Lemma filter_all_in {A} (P : A -> Prop) `{!forall x, Decision (P x)} (l : list A) :
  (forall x, x ∈ l -> P x) -> filter P l = l.
Proof.
  induction l as [|x l IH]; intros Hl; [done|].
  rewrite filter_cons_True by (apply Hl; set_solver). f_equal. apply IH. set_solver.
Qed.

Lemma filter_none_in {A} (P : A -> Prop) `{!forall x, Decision (P x)} (l : list A) :
  (forall x, x ∈ l -> ~ P x) -> filter P l = [].
Proof. intros Hl. apply elem_of_nil_inv. intros x [HP Hx]%list_elem_of_filter. by apply (Hl x). Qed.

(** A sorted list split by a predicate that is downward closed. *)
Lemma sorted_split {A} (R : A -> A -> Prop) (P : A -> Prop) `{!forall x, Decision (P x)} (l : list A) :
  StronglySorted R l -> (forall x y, R x y -> P y -> P x) ->
  exists l1 l2, l = l1 ++ l2 /\ Forall P l1 /\ Forall (fun x => ~ P x) l2.
Proof.
  intros Hs HR. induction Hs as [|x l Hs IH Hx].
  { exists [], []. split_and!; constructor. }
  destruct (decide (P x)) as [HP|HP].
  - destruct IH as (l1 & l2 & -> & H1 & H2). exists (x :: l1), l2. split_and!; auto.
  - exists [], (x :: l). split_and!; [done|constructor|]. constructor; [done|].
    eapply Forall_impl; [exact Hx|]. intros y Hxy Hy. by apply HP, (HR x y).
Qed.
(* ===== verification/StateTable.v ===== *)
(** * The state hash table of the log service

    [rust/log-service/src/state_hash_table.rs]: a table of states that are
    created on demand, shared by handles and removed when the last handle of a
    finished state goes.

    An [Arc] is a number, and its strong count the number of places that hold
    it.  The body of [Handle::drop] runs under the mutex of the table, but the
    [Arc] in the handle is released after it: these are two steps, and other
    threads run between them. *)

From S2P Require Import Prelude.

Section Table.
Context {K : Type} `{Countable K}.

Record Handle := mkHandle {
  h_key : K;
  h_value : nat;
  (** In [drop], after the body. *)
  h_dropping : bool;
}.

Record StateHashTable := mkTable {
  entries : gmap K nat;
  handles : gmap nat Handle;
  next_value : nat;
  next_handle : nat;
}.

Definition StateHashTable_new : StateHashTable := mkTable ∅ ∅ 0 0.

(** [Arc::strong_count]: the references in the map and in handles. *)
Definition strong_count (v : nat) (t : StateHashTable) : nat :=
  size (filter (fun x : K * nat => x.2 = v) (entries t)) +
  size (filter (fun x : nat * Handle => h_value x.2 = v) (handles t)).

(** [Arc::new(V::from(key))]. *)
Definition new_value (t : StateHashTable) : nat * StateHashTable :=
  (next_value t, mkTable (entries t) (handles t) (S (next_value t)) (next_handle t)).

Definition set_entry (key : K) (v : nat) (t : StateHashTable) : StateHashTable :=
  mkTable (<[key := v]> (entries t)) (handles t) (next_value t) (next_handle t).

Definition Handle_new (key : K) (v : nat) (t : StateHashTable) : nat * StateHashTable :=
  (next_handle t, mkTable (entries t) (<[next_handle t := mkHandle key v false]> (handles t)) (next_value t) (S (next_handle t))).

Definition is_same (lhs rhs : Handle) : bool :=
  bool_decide (h_key lhs = h_key rhs) && bool_decide (h_value lhs = h_value rhs).

Definition arbitary_key (t : StateHashTable) : option K := head (map_to_list (entries t)).*1.

Definition create_state (key : K) (t : StateHashTable) : option nat * StateHashTable :=
  let '(v, t) := new_value t in
  match entries t !! key with
  | None => let '(h, t) := Handle_new key v (set_entry key v t) in (Some h, t)
  | Some _ => (None, t)
  end.

Definition get_state (key : K) (t : StateHashTable) : option nat * StateHashTable :=
  match entries t !! key with
  | Some v => let '(h, t) := Handle_new key v t in (Some h, t)
  | None => (None, t)
  end.

(** One round of [get_or_create_state], which holds the mutex; [None] asks for
    a round with a value. *)
Definition get_or_create_round (key : K) (value : option nat) (t : StateHashTable) : option nat * StateHashTable :=
  match entries t !! key, value with
  | None, None => (None, t)
  | None, Some v => let '(h, t) := Handle_new key v (set_entry key v t) in (Some h, t)
  | Some v, _ => let '(h, t) := Handle_new key v t in (Some h, t)
  end.

(** Both rounds, when no other thread runs between them. *)
Definition get_or_create_state (key : K) (t : StateHashTable) : option nat * StateHashTable :=
  match get_or_create_round key None t with
  | (Some h, t) => (Some h, t)
  | (None, t) => let '(v, t) := new_value t in get_or_create_round key (Some v) t
  end.

Definition clone_handle (h : nat) (t : StateHashTable) : option nat * StateHashTable :=
  match handles t !! h with
  | Some x => let '(h', t) := Handle_new (h_key x) (h_value x) t in (Some h', t)
  | None => (None, t)
  end.

(** The body of [Handle::drop]. *)
Definition drop_body (finished : nat -> bool) (h : nat) (t : StateHashTable) : StateHashTable :=
  match handles t !! h with
  | Some x =>
      let es := if bool_decide (strong_count (h_value x) t = 2%nat) && finished (h_value x)
                then delete (h_key x) (entries t) else entries t in
      mkTable es (<[h := mkHandle (h_key x) (h_value x) true]> (handles t)) (next_value t) (next_handle t)
  | None => t
  end.

(** The release of the fields. *)
Definition drop_fields (h : nat) (t : StateHashTable) : StateHashTable :=
  mkTable (entries t) (delete h (handles t)) (next_value t) (next_handle t).

(** ** Threads *)

Definition live (t : StateHashTable) (h : nat) (x : Handle) : Prop :=
  handles t !! h = Some x /\ h_dropping x = false.

(** A step of a thread, under the mutex; the last one is not.  The value of a
    second round was made by the thread before: [v] is not in use. *)
Inductive tstep (finished : nat -> bool) : relation StateHashTable :=
| ts_value t : tstep finished t (new_value t).2
| ts_create key t : tstep finished t (create_state key t).2
| ts_get key t : tstep finished t (get_state key t).2
| ts_round key t : tstep finished t (get_or_create_round key None t).2
| ts_round_value key v t :
    (v < next_value t)%nat -> strong_count v t = 0%nat ->
    tstep finished t (get_or_create_round key (Some v) t).2
| ts_clone h x t : live t h x -> tstep finished t (clone_handle h t).2
| ts_drop h x t : live t h x -> tstep finished t (drop_body finished h t)
| ts_release h x t : handles t !! h = Some x -> h_dropping x = true -> tstep finished t (drop_fields h t).
End Table.
Arguments Handle K : clear implicits.
Arguments StateHashTable K {_ _}.
(* ===== verification/Paths.v ===== *)
(** * Object paths

    The names wal3 gives to the files of a log, and the functions that read
    them back: fragment paths ([rust/wal3/src/lib.rs]), manifest and snapshot
    paths ([rust/wal3/src/manifest.rs]), the garbage file
    ([rust/wal3/src/gc.rs]) and cursor names ([rust/wal3/src/cursors.rs]). *)

From S2P Require Import Prelude Setsum Storage Types.
From Stdlib Require Import Ascii.

#[local] Open Scope Z_scope.
#[local] Open Scope wal_scope.

(** ** [str] functions of the standard library *)

(** [str::strip_prefix]. *)
Fixpoint strip_prefix (p s : string) : option string :=
  match p, s with
  | EmptyString, _ => Some s
  | String a p, String b s => if Ascii.eqb a b then strip_prefix p s else None
  | String _ _, EmptyString => None
  end.

(** [str::strip_suffix]. *)
Fixpoint strip_suffix (p s : string) : option string :=
  if String.eqb p s then Some EmptyString
  else match s with
       | EmptyString => None
       | String a s => String a <$> strip_suffix p s
       end.

(** [str::rsplit_once] with a character pattern. *)
Fixpoint rsplit_once (c : ascii) (s : string) : option (string * string) :=
  match s with
  | EmptyString => None
  | String a s' =>
      match rsplit_once c s' with
      | Some (p, q) => Some (String a p, q)
      | None => if Ascii.eqb a c then Some (EmptyString, s') else None
      end
  end.

(** [str::trim_start_matches] with a character pattern. *)
Fixpoint trim_start_matches (c : ascii) (s : string) : string :=
  match s with
  | String a s' => if Ascii.eqb a c then trim_start_matches c s' else s
  | EmptyString => EmptyString
  end.

Fixpoint string_forall (p : ascii -> bool) (s : string) : bool :=
  match s with
  | EmptyString => true
  | String a s => p a && string_forall p s
  end.

(** [{:016x}] of a [u64]: sixteen lower-case hexadecimal digits. *)
Definition hex_digit (d : Z) : ascii :=
  ascii_of_N (Z.to_N (if d <? 10 then 48 + d else 87 + d)).

Fixpoint fmt_hex (width : nat) (n : Z) : string :=
  match width with
  | O => EmptyString
  | S w => String (hex_digit (n / 16 ^ Z.of_nat w mod 16)) (fmt_hex w n)
  end.

Definition fmt_016x (n : Z) : string := fmt_hex 16 n.

(** [char::to_digit(16)]. *)
Definition to_digit (a : ascii) : option Z :=
  let c := Z.of_N (N_of_ascii a) in
  if (48 <=? c) && (c <=? 57) then Some (c - 48)
  else if (97 <=? c) && (c <=? 102) then Some (c - 87)
  else if (65 <=? c) && (c <=? 70) then Some (c - 55)
  else None.

(** The digit loop of [u64::from_str_radix(_, 16)], with its overflow checks. *)
Fixpoint parse_hex (acc : Z) (s : string) : option Z :=
  match s with
  | EmptyString => Some acc
  | String a s =>
      match to_digit a with
      | Some d => let acc' := acc * 16 + d in
                  if acc' <=? u64_max then parse_hex acc' s else None
      | None => None
      end
  end.

(** [u64::from_str_radix(_, 16)]: a leading plus sign is allowed, an empty
    string is not. *)
Definition from_str_radix_16 (s : string) : option Z :=
  match s with
  | EmptyString => None
  | String "+"%char EmptyString => None
  | String "+"%char s => parse_hex 0 s
  | s => parse_hex 0 s
  end.

(** ** Fragment paths *)

Definition fragment_prefix : string := "log/".

Definition unprefixed_fragment_path (s : FragmentSeqNo) : string :=
  "log/Bucket=" +:+ fmt_016x (FragmentSeqNo.bucket s) +:+
  "/FragmentSeqNo=" +:+ fmt_016x (fsn s) +:+ ".parquet".

Definition prefixed_fragment_path (prefix : string) (s : FragmentSeqNo) : string :=
  prefix +:+ "/" +:+ fragment_prefix +:+ "Bucket=" +:+ fmt_016x (FragmentSeqNo.bucket s) +:+
  "/FragmentSeqNo=" +:+ fmt_016x (fsn s) +:+ ".parquet".

Definition parse_fragment_path (path : string) : option FragmentSeqNo :=
  '(_, basename) ← rsplit_once "/" path;
  fsn_equals_number ← strip_suffix ".parquet" basename;
  number ← strip_prefix "FragmentSeqNo=" fsn_equals_number;
  mkSeqNo <$> from_str_radix_16 number.

(** [reader::fragment_path]. *)
Definition fragment_path (prefix path : string) : string := prefix +:+ "/" +:+ path.

(** ** Manifest, snapshot and garbage paths *)

Definition unprefixed_manifest_path : string := "manifest/MANIFEST".
Definition manifest_path (prefix : string) : string :=
  prefix +:+ "/" +:+ unprefixed_manifest_path.
Definition garbage_path (prefix : string) : string := prefix +:+ "/gc/GARBAGE".
Definition snapshot_prefix : string := "snapshot/".

Section SnapshotPaths.
Context {SS : SetsumSig}.

Definition unprefixed_snapshot_path (s : Setsum) : string :=
  snapshot_prefix +:+ "SNAPSHOT." +:+ hexdigest s.

Definition snapshot_setsum (path : string) : result Setsum Error :=
  match strip_prefix "snapshot/SNAPSHOT." path with
  | None => Err (CorruptManifest "unparseable snapshot path")
  | Some digest =>
      match from_hexdigest digest with
      | None => Err (CorruptManifest "unparseable snapshot setsum")
      | Some s => Ok s
      end
  end.
End SnapshotPaths.

(** ** Cursor names *)

Module CursorName.
Record t := mk { name : string }.

(** [char::is_ascii_alphanumeric]. *)
Definition is_ascii_alphanumeric (a : ascii) : bool :=
  let c := Z.of_N (N_of_ascii a) in
  ((48 <=? c) && (c <=? 57)) || ((65 <=? c) && (c <=? 90)) || ((97 <=? c) && (c <=? 122)).

Definition validate (name : string) : bool :=
  negb (String.eqb name "") &&
  string_forall (fun c => is_ascii_alphanumeric c || Ascii.eqb c "_") name.

Definition new (name : string) : option t := if validate name then Some (mk name) else None.
Definition path (c : t) : string := "cursor/" +:+ name c +:+ ".json".
Definition from_path (path : string) : option t :=
  rest ← strip_prefix "cursor/" path;
  cursor_name ← strip_suffix ".json" rest;
  new cursor_name.
Definition is_valid (c : t) : bool := validate (name c).
End CursorName.

(** ** Lemmas on strings *)

Lemma string_app_cons a s1 s2 : String a s1 +:+ s2 = String a (s1 +:+ s2).
Proof. done. Qed.

Lemma strip_prefix_app p s : strip_prefix p (p +:+ s) = Some s.
Proof. induction p as [|a p IH]; simpl; [done|]. by rewrite Ascii.eqb_refl. Qed.

Lemma string_length_app (s1 s2 : string) :
  String.length (s1 +:+ s2) = (String.length s1 + String.length s2)%nat.
Proof. induction s1 as [|a s1 IH]; simpl; [done|]. by rewrite IH. Qed.

Lemma strip_suffix_unfold p s :
  strip_suffix p s =
  if String.eqb p s then Some EmptyString
  else match s with EmptyString => None | String a s => String a <$> strip_suffix p s end.
Proof. by destruct s. Qed.

Lemma strip_suffix_app p s : strip_suffix p (s +:+ p) = Some s.
Proof.
  induction s as [|a s IH].
  - rewrite strip_suffix_unfold. change (EmptyString +:+ p) with p. by rewrite String.eqb_refl.
  - rewrite string_app_cons, strip_suffix_unfold, IH.
    destruct (String.eqb_spec p (String a (s +:+ p))) as [He|]; [|done].
    apply (f_equal String.length) in He. cbn [String.length] in He.
    rewrite string_length_app in He. lia.
Qed.

Lemma rsplit_once_None c s :
  string_forall (fun a => negb (Ascii.eqb a c)) s = true -> rsplit_once c s = None.
Proof.
  induction s as [|a s IH]; simpl; [done|]. intros [Ha Hs]%andb_true_iff.
  rewrite (IH Hs). by apply negb_true_iff in Ha as ->.
Qed.

Lemma rsplit_once_app c s1 s2 :
  string_forall (fun a => negb (Ascii.eqb a c)) s2 = true ->
  rsplit_once c (s1 +:+ String c s2) = Some (s1, s2).
Proof.
  intros Hs. induction s1 as [|a s1 IH].
  - change (EmptyString +:+ String c s2) with (String c s2). cbn [rsplit_once].
    by rewrite (rsplit_once_None _ _ Hs), Ascii.eqb_refl.
  - rewrite string_app_cons. cbn [rsplit_once]. by rewrite IH.
Qed.

Lemma string_forall_app p s1 s2 :
  string_forall p (s1 +:+ s2) = string_forall p s1 && string_forall p s2.
Proof.
  induction s1 as [|a s1 IH]; [done|]. rewrite string_app_cons. cbn [string_forall].
  by rewrite IH, andb_assoc.
Qed.

(** The sixteen digits. *)
Lemma hex_digit_spec d : 0 <= d < 16 ->
  to_digit (hex_digit d) = Some d /\ hex_digit d <> "/"%char /\ hex_digit d <> "+"%char.
Proof.
  intros Hd.
  assert (d = 0 \/ d = 1 \/ d = 2 \/ d = 3 \/ d = 4 \/ d = 5 \/ d = 6 \/ d = 7 \/ d = 8 \/ d = 9 \/
          d = 10 \/ d = 11 \/ d = 12 \/ d = 13 \/ d = 14 \/ d = 15) as Hc by lia.
  repeat destruct Hc as [->|Hc]; try subst d; vm_compute; repeat split; discriminate.
Qed.

Lemma fmt_hex_no_slash w n :
  string_forall (fun a => negb (Ascii.eqb a "/")) (fmt_hex w n) = true.
Proof.
  induction w as [|w IH]; cbn [fmt_hex string_forall]; [done|].
  rewrite IH, andb_true_r, negb_true_iff, Ascii.eqb_neq.
  apply hex_digit_spec, Z.mod_pos_bound. lia.
Qed.

Lemma parse_fmt_hex w acc n :
  0 <= n < 16 ^ Z.of_nat w -> 0 <= acc -> acc * 16 ^ Z.of_nat w + n <= u64_max ->
  parse_hex acc (fmt_hex w n) = Some (acc * 16 ^ Z.of_nat w + n).
Proof.
  assert (forall w' m, fmt_hex w' m = fmt_hex w' (m mod 16 ^ Z.of_nat w')) as Hmod.
  { clear. intros w'. induction w' as [|k IH]; intros m; [done|].
    cbn [fmt_hex]. rewrite Nat2Z.inj_succ, Z.pow_succ_r by lia.
    assert (0 < 16 ^ Z.of_nat k) by (apply Z.pow_pos_nonneg; lia).
    f_equal.
    - f_equal. rewrite (Z.mul_comm 16), Z.rem_mul_r by lia.
      rewrite (Z.mul_comm (16 ^ Z.of_nat k)), Z.div_add by lia.
      rewrite (Z.div_small (m mod _)) by (apply Z.mod_pos_bound; lia).
      rewrite Z.add_0_l. by rewrite Z.mod_mod by lia.
    - rewrite (IH m), (IH (m mod (16 * _))). f_equal.
      symmetry. apply Z.mod_mod_divide. exists 16. lia. }
  revert acc n. induction w as [|w IH]; intros acc n Hn Hacc Hmax.
  { simpl in *. f_equal. lia. }
  cbn [fmt_hex parse_hex]. rewrite Nat2Z.inj_succ, Z.pow_succ_r in * by lia.
  set (p := 16 ^ Z.of_nat w) in *.
  assert (0 < p) by (apply Z.pow_pos_nonneg; lia).
  assert (0 <= n / p < 16) as Hd by (split; [apply Z.div_pos|apply Z.div_lt_upper_bound]; lia).
  rewrite (Z.mod_small (n / p)) by done.
  destruct (hex_digit_spec _ Hd) as [-> _].
  pose proof (Z.div_mod n p ltac:(lia)) as Hdm.
  pose proof (Z.mod_pos_bound n p ltac:(lia)) as Hb.
  destruct (Z.leb_spec (acc * 16 + n / p) u64_max); [|nia].
  rewrite Hmod. fold p. rewrite IH; [f_equal; nia|done|nia|nia].
Qed.

Lemma parse_fmt_016x n : is_u64 n -> from_str_radix_16 (fmt_016x n) = Some n.
Proof.
  intros Hn. unfold is_u64, u64_max in Hn. unfold from_str_radix_16, fmt_016x.
  assert (parse_hex 0 (fmt_hex 16 n) = Some n) as Hp.
  { rewrite parse_fmt_hex; [f_equal; lia| |lia|unfold u64_max]; simpl; lia. }
  revert Hp. cbn [fmt_hex]. intros Hp.
  destruct (hex_digit_spec (n / 16 ^ Z.of_nat 15 mod 16)) as (_ & _ & Hplus);
    [apply Z.mod_pos_bound; lia|].
  revert Hp Hplus. generalize (hex_digit (n / 16 ^ Z.of_nat 15 mod 16)).
  intros a. generalize (hex_digit (n / 16 ^ Z.of_nat 14 mod 16)). intros b Hp Hplus.
  destruct a as [[] [] [] [] [] [] [] []]; try exact Hp; congruence.
Qed.

Lemma strip_prefix_Some p s r : strip_prefix p s = Some r -> s = p +:+ r.
Proof.
  revert s. induction p as [|a p IH]; intros s; cbn; [by intros [= ->]|].
  destruct s as [|b s]; [done|]. destruct (Ascii.eqb_spec a b) as [->|]; [|done].
  intros ->%IH. done.
Qed.

Lemma strip_suffix_Some p s r : strip_suffix p s = Some r -> s = r +:+ p.
Proof.
  revert r. induction s as [|a s IH]; intros r; rewrite strip_suffix_unfold.
  { destruct (String.eqb_spec p "") as [->|]; [by intros [= <-]|done]. }
  destruct (String.eqb_spec p (String a s)) as [->|]; [by intros [= <-]|].
  destruct (strip_suffix p s) as [r'|]; [|done]. intros [= <-]. rewrite string_app_cons. f_equal. by apply IH.
Qed.

Lemma string_prefix_app s t : String.prefix s (s +:+ t) = true.
Proof. induction s as [|a s IH]; [by destruct t|].
  rewrite string_app_cons. cbn [String.prefix]. by destruct (Ascii.ascii_dec a a).
Qed.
===
- [WORK ITEM]: Your reply is to repeat, unchanged, the lines above running from the one with "Lemma rsplit_once_app c" up to and including the one with "assert (d = 0".

- [RESULT BELOW]:
Lemma rsplit_once_app c s1 s2 :
  string_forall (fun a => negb (Ascii.eqb a c)) s2 = true ->
  rsplit_once c (s1 +:+ String c s2) = Some (s1, s2).
Proof.
  intros Hs. induction s1 as [|a s1 IH].
  - change (EmptyString +:+ String c s2) with (String c s2). cbn [rsplit_once].
    by rewrite (rsplit_once_None _ _ Hs), Ascii.eqb_refl.
  - rewrite string_app_cons. cbn [rsplit_once]. by rewrite IH.
Qed.

Lemma string_forall_app p s1 s2 :
  string_forall p (s1 +:+ s2) = string_forall p s1 && string_forall p s2.
Proof.
  induction s1 as [|a s1 IH]; [done|]. rewrite string_app_cons. cbn [string_forall].
  by rewrite IH, andb_assoc.
Qed.

(** The sixteen digits. *)
Lemma hex_digit_spec d : 0 <= d < 16 ->
  to_digit (hex_digit d) = Some d /\ hex_digit d <> "/"%char /\ hex_digit d <> "+"%char.
Proof.
  intros Hd.
  assert (d = 0 \/ d = 1 \/ d = 2 \/ d = 3 \/ d = 4 \/ d = 5 \/ d = 6 \/ d = 7 \/ d = 8 \/ d = 9 \/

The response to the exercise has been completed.